Because MVD is an intracranial surgery (inside the skull), it will require a bit of recovery time. Be sure to arrange for help once you’ve arrived back home — the first two weeks should be spent focusing on recovery.
On the day of your surgery, you will be admitted to the hospital. You’ll be asked to fill out paperwork such as waivers and then meet with your neurosurgeon and anesthesiologist. When they’re ready, you will be prepped for surgery.
Microvascular decompression is performed under general anesthesia by an experienced neurosurgeon. It’s a fairly unique procedure — your surgeon will create a small incision and then make a quarter-sized opening at the base of the skull. This allows for the use of a surgical microscope and the necessary instruments. The nerve and offending vessel are isolated, at which point the surgeon lifts the vessel away from the nerve, placing tiny Teflon pads between the two structures, effectively dampening the impact from the vessel on the nerve. Most patients notice immediate relief from their hemifacial spasm symptoms once they’ve undergone the surgery.

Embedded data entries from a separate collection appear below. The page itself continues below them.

(* ===== verification/Generation.v ===== *)
(** * Durable generation

    Models [agent/src/harness/generation.ts] over the sessions of [Session].  A running
    generation is a process of the state: it waits for its intent to be stored and for the
    provider, and a crash drops it and keeps the session.  The provider is the environment:
    what it answers is the argument of the step that ends the wait.

    Times are integers, so that the delay of a retry is exact as long as it is a safe
    integer.  The identifiers that a step draws are arguments. *)
From S2P Require Import Prelude JsMap JsString Json AgentData SessionState Session Retry.

Module Generation.
Import AgentData SessionState Storage Session.

(** ** The answers and the records *)

Inductive GenerationWait :=
| waiting_retry (notBefore : option Z)
| waiting_deferred (deferred : option DeferredHandle)
| w_completed (response : AssistantMessage)
| w_failed (response : AssistantMessage)
| w_cancelled (response : option AssistantMessage).

Definition messageEntry (m : AssistantMessage) (id : jsstr) : ProvisionedEntry := mkProvisioned id (message (m_assistant m) false).

Definition usageRecord (state : Rec GenerationState) (m : AssistantMessage) : NewRecord UsageRecord :=
  mkNew (g_usageId (r_body state)) (r_lane state)
    (mkUsageRecord (am_usage m) u_assistant (Some (g_runId (r_body state))) (Some (g_responseEntryId (r_body state)))
       (Some (g_attempt (r_body state))) (Some (if bool_decide (am_stopReason m = stop_pending) then stop_error else am_stopReason m)) Json.j_null).

Definition finish_id (g : GenerationState) : jsstr := js "finish:" ++ g_runId g ++ js ":" ++ num_str (g_attempt g).
Definition finishedRecord (state : Rec GenerationState) (outcome : Outcome) (m : option AssistantMessage) : NewRecord OperationFinished :=
  mkNew (finish_id (r_body state)) (r_lane state)
    (mkFinished (g_runId (r_body state)) outcome
       match m ≫= am_errorMessage with Some (u :: s) => Some (js "assistant_error", u :: s) | _ => None end).

Definition status_name (x : GenerationStatus) : string :=
  match x with
  | gen_intent => "intent" | gen_effect_pending => "effect_pending" | gen_retry_wait => "retry_wait" | gen_deferred => "deferred"
  | gen_cancelled => "cancelled" | gen_settled => "settled"
  end.

(** [ids] and [extra] of the source; an [ids] with more members than these two contributes nothing else. *)
Definition nextState (state : Rec GenerationState) (status : GenerationStatus) (responseEntryId usageId : jsstr)
    (notBefore : option Z) (errorMessage : option jsstr) (deferred : option DeferredHandle) : NewRecord GenerationState :=
  let g := r_body state in
  mkNew (js "generation:" ++ g_runId g ++ js ":" ++ num_str (g_attempt g) ++ js ":" ++ js (status_name status) ++ js ":" ++ responseEntryId)
    (r_lane state)
    (mkGeneration (g_runId g) (g_stepId g) status (g_attempt g) responseEntryId usageId (g_configuration g) notBefore errorMessage deferred).
(** [nextState] with the identifiers of the state. *)
Definition same_ids (state : Rec GenerationState) (status : GenerationStatus) (notBefore : option Z) (errorMessage : option jsstr) :=
  nextState state status (g_responseEntryId (r_body state)) (g_usageId (r_body state)) notBefore errorMessage None.

(** ** The generation of a lane *)

Inductive phase := admitted (pending : Rec GenerationState) | calling (pending : Rec GenerationState).

(** [calls] is the history of the calls of the provider: the state that admitted each. *)
Record World := mkWorld { session : State; procs : gmap nat phase; calls : list (Rec GenerationState) }.
#[export] Instance world_rebuild : Rebuild World := λ w, mkWorld (session w) (procs w) (calls w).

Section Lane.
Context (lane : jsstr).

Definition on_session {A} (m : M A) (w : World) : World * result SessionError A :=
  let '(s, r) := m (session w) in (w <| session := s |>, r).
Definition set_proc (p : nat) (ph : phase) (w : World) : World := w <| procs := <[p := ph]> (procs w) |>.
Definition stop (p : nat) (w : World) : World := w <| procs := delete p (procs w) |>.

Definition expected (r : Rec GenerationState) : jsstr * GenerationStatus := (r_id r, g_status (r_body r)).

Record GenerationRequest := mkRequest {
  gr_operationId : jsstr; gr_stepId : option jsstr; gr_originalPrompt : option (list AgentMessage);
  gr_initialMessages : list ProvisionedEntry; gr_configuration : GenerationConfiguration }.
Definition start_options (r : GenerationRequest) (responseEntryId usageId : jsstr) : StartGeneration :=
  mkStartGeneration lane (gr_operationId r) (default (js "step:" ++ gr_operationId r) (gr_stepId r)) (default [] (gr_originalPrompt r))
    (gr_initialMessages r) (gr_configuration r) responseEntryId usageId.
Definition start (r : GenerationRequest) (responseEntryId usageId id : jsstr) (now : Z) : World → World * result SessionError (Rec GenerationState) :=
  on_session (startGeneration (start_options r responseEntryId usageId) id now).

(** The state that admits the next call. *)
Definition next_pending (state : Rec GenerationState) (responseEntryId usageId : jsstr) : NewRecord GenerationState :=
  let n := nextState state gen_effect_pending responseEntryId usageId None None None in
  mkNew (n_id n) (n_lane n)
    (n_body n <| g_attempt := if bool_decide (g_status (r_body state) = gen_intent) then 1 else g_attempt (r_body state) + 1 |>).

(** [run], up to the stored intent; an answer when the run ends here. *)
Definition run (p : nat) (state : Rec GenerationState) (responseEntryId usageId : jsstr) (now : Z) (w : World)
    : World * option (result SessionError GenerationWait) :=
  let g := r_body state in
  if bool_decide (g_status g = gen_retry_wait) && match g_notBefore g with Some t => now <? t | None => false end
  then (w, Some (Ok (waiting_retry (g_notBefore g))))
  else match on_session (transitionGeneration lane (expected state) now (next_pending state responseEntryId usageId)) w with
       | (w, Ok (Some pending)) => (set_proc p (admitted pending) w, None)
       | (w, Ok None) => (w, Some (Ok (waiting_retry None)))
       | (w, Err e) => (w, Some (Err e))
       end.

Definition cancel (state : Rec GenerationState) (now : Z) (w : World) : World * result SessionError bool :=
  let g := r_body state in
  if bool_decide (g_status g = gen_settled) || bool_decide (g_status g = gen_cancelled) then (w, Ok false)
  else match on_session (transitionGeneration lane (expected state) now (same_ids state gen_cancelled None None)) w with
       | (w, Ok (Some transitioned)) =>
           let '(w, r) := on_session (append operation_finished now (finishedRecord transitioned o_aborted None)) w in
           (w, let* _ := r in Ok true)
       | (w, Ok None) => (w, Ok false)
       | (w, Err e) => (w, Err e)
       end.

(** The continuation of [run] once the intent is stored: the signal, then the call. *)
Definition continue_run (p : nat) (aborted : bool) (now : Z) (w : World) : World * option (result SessionError GenerationWait) :=
  match procs w !! p with
  | Some (admitted pending) =>
      if aborted then
        let '(w, r) := cancel pending now (stop p w) in (w, Some (let* _ := r in Ok (w_cancelled None)))
      else (set_proc p (calling pending) (w <| calls := calls w ++ [pending] |>), None)
  | _ => (w, None)
  end.

(** ** Settling a response *)

Definition commit (state : Rec GenerationState) (response : AssistantMessage) (next : NewRecord GenerationState)
    (finish : option (NewRecord OperationFinished)) (now : Z) : World → World * result SessionError bool :=
  on_session (commitGenerationOutcome
    (mkCommitGeneration lane (r_id state, gen_effect_pending) (messageEntry response (g_responseEntryId (r_body state)))
       (usageRecord state response) next finish) now).

Inductive terminal := t_cancelled | t_deferred | t_settled | t_failed.
#[export] Instance terminal_eq : EqDecision terminal.
Proof. solve_decision. Defined.
Definition terminal_status (t : terminal) : GenerationStatus :=
  match t with t_cancelled => gen_cancelled | t_deferred => gen_deferred | t_settled | t_failed => gen_settled end.
Definition terminal_outcome (t : terminal) : option Outcome :=
  match t with t_deferred => None | t_cancelled => Some o_aborted | t_failed => Some o_failed | t_settled => Some o_completed end.
Definition commitTerminal (state : Rec GenerationState) (response : AssistantMessage) (t : terminal) (now : Z) :=
  commit state response (same_ids state (terminal_status t) None None)
    ((λ o, finishedRecord state o (Some response)) <$> terminal_outcome t) now.

Definition retriesRemaining (g : GenerationState) : bool :=
  let p := gc_retryPolicy (g_configuration g) in rp_enabled p && (g_attempt g <=? rp_maxRetries p).
Definition retryDelay (g : GenerationState) : Z :=
  rp_baseDelayMs (gc_retryPolicy (g_configuration g)) * 2 ^ Z.max 0 (g_attempt g - 1).
Definition retry_state (state : Rec GenerationState) (response : AssistantMessage) (now : Z) : NewRecord GenerationState :=
  same_ids state gen_retry_wait (Some (now + retryDelay (r_body state))) (Some (default (js "Assistant request failed") (am_errorMessage response))).

Definition settle (state : Rec GenerationState) (response : AssistantMessage) (now : Z) (w : World) : World * result SessionError GenerationWait :=
  let answer (committed : World * result SessionError bool) (yes no : GenerationWait) :=
    (committed.1, let* c := committed.2 in Ok (if c : bool then yes else no)) in
  let terminally t yes no := answer (commitTerminal state response t now w) yes no in
  match am_stopReason response with
  | stop_aborted => terminally t_cancelled (w_cancelled (Some response)) (waiting_retry None)
  | stop_deferred =>
      match am_deferred response with
      | None => terminally t_failed (w_failed response) (waiting_retry None)
      | Some d => terminally t_deferred (waiting_deferred (Some d)) (waiting_deferred None)
      end
  | stop_error =>
      if Retry.isRetryableAssistantError response && retriesRemaining (r_body state) then
        let retry := retry_state state response now in
        answer (commit state response retry None now w) (waiting_retry (g_notBefore (n_body retry))) (waiting_retry None)
      else terminally t_failed (w_failed response) (waiting_retry None)
  | _ => terminally t_settled (w_completed response) (waiting_retry None)
  end.

(** The provider answered. *)
Definition answered (p : nat) (response : AssistantMessage) (now : Z) (w : World) : World * option (result SessionError GenerationWait) :=
  match procs w !! p with
  | Some (calling pending) => let '(w, r) := settle pending response now (stop p w) in (w, Some r)
  | _ => (w, None)
  end.

(** ** The calls *)

Inductive call :=
| c_start (r : GenerationRequest) (responseEntryId usageId id : jsstr) (now : Z)
| c_run (p : nat) (state : Rec GenerationState) (responseEntryId usageId : jsstr) (now : Z)
| c_continue (p : nat) (aborted : bool) (now : Z)
| c_answered (p : nat) (response : AssistantMessage) (now : Z)
| c_threw (p : nat)
| c_cancel (state : Rec GenerationState) (now : Z)
| c_crash
| c_job (job : State → State).

Definition step (w : World) (c : call) : World :=
  match c with
  | c_start r resp us id now => (start r resp us id now w).1
  | c_run p state resp us now => (run p state resp us now w).1
  | c_continue p aborted now => (continue_run p aborted now w).1
  | c_answered p response now => (answered p response now w).1
  | c_threw p => match procs w !! p with Some (calling _) => stop p w | _ => w end
  | c_cancel state now => (cancel state now w).1
  | c_crash => w <| procs := ∅ |>
  | c_job job => w <| session := job (session w) |>
  end.

End Lane.

Definition generationConfiguration (provider modelId thinkingLevel : jsstr) (streamOptions : option Json.json) (retryPolicy : RetryPolicy)
    : GenerationConfiguration :=
  mkConfiguration provider modelId thinkingLevel (default (Json.j_object []) streamOptions) retryPolicy.

End Generation.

You will be taken to recovery where you’ll wake up from anesthesia. Then, when ready, you’ll be moved to the ICU for overnight observation. You may be asked to stand and even walk a bit once the anesthesia has completely worn off. The following day (about 24 hours later) you’ll be moved to a room for the remainder of your two- to three-day hospital stay.
When you’re released to go home, you’ll be given instructions on what you need to be doing and watching for over the next week. You may also be sent home with pain medications. You will need to arrange for transportation home, as it is not advised you drive yet. It’s helpful if someone nearby for at least the first five to seven days to take care of daily tasks such as cooking and housework. You may feel tired and have some pain at the incision site — this is normal.
Once you’ve passed the initial recovery period, you’ll return to your doctor’s office (seven days after surgery) so they can check your incision and make sure your recovery is going as expected. You will probably be cleared to increase your activity level a bit. By three weeks into your recovery, you can return to work (as long as you work in a light activity job or desk job). If you work in a job that requires a lot of lifting or rigorous activity, you may need to wait a little longer.
Living With Hemifacial Spasm
Regardless of the route you choose to take for managing your hemifacial spasm and its associated symptoms, it’s essential that you find a neurologist and neurosurgeon you trust. Once you’ve received your diagnosis for hemifacial spasm, you can start to take the steps needed to get your life — and your self-confidence — back from this treatable condition.